▶ **Provided data**:
◇ ◇ ◇ ◇ ◇ ◇ ◇

(** * stub_package.py: condensed Python stubs

    A shallow embedding of [stub_package.py] and the properties of its
    signature reconstruction, docstring formatting, declaration rendering and
    file ordering.

    Python values are embedded as follows.
    - [str] is [string]; a character is a code point below 256.
    - [int] is [Z] (or [N] for line numbers, which are never negative).
    - [list] is [list]; an index out of range raises [IndexError].
    - [None]-or-value is [option].
    - Exceptions are the [Raise] branch of the [result] monad.
    - The parser's expression nodes are an abstract type [expr]; the library
      function [ast.unparse] and [ast.get_source_segment] are parameters. *)

From Stdlib Require Import ZArith Lia Ascii DecimalString Permutation Sorted.
From stdpp Require Import base list strings sorting.

Local Open Scope Z_scope.

(** ** Exceptions *)

Inductive exn : Type :=
| IndexError
| ValueError
| OSError.

Inductive result (A : Type) : Type :=
| Ok (a : A)
| Raise (e : exn).

Arguments Ok {A} a.
Arguments Raise {A} e.

#[global] Instance result_ret : MRet result := fun A a => Ok a.
#[global] Instance result_bind : MBind result := fun A B f m =>
  match m with
  | Ok a => f a
  | Raise e => Raise e
  end.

◇ ◇ ◇ ◇ ◇ ◇ ◇

▶ **What you will do**: State how many lines of the listing include "Python", and write nothing else.

▶ **Output for this exercise**: 2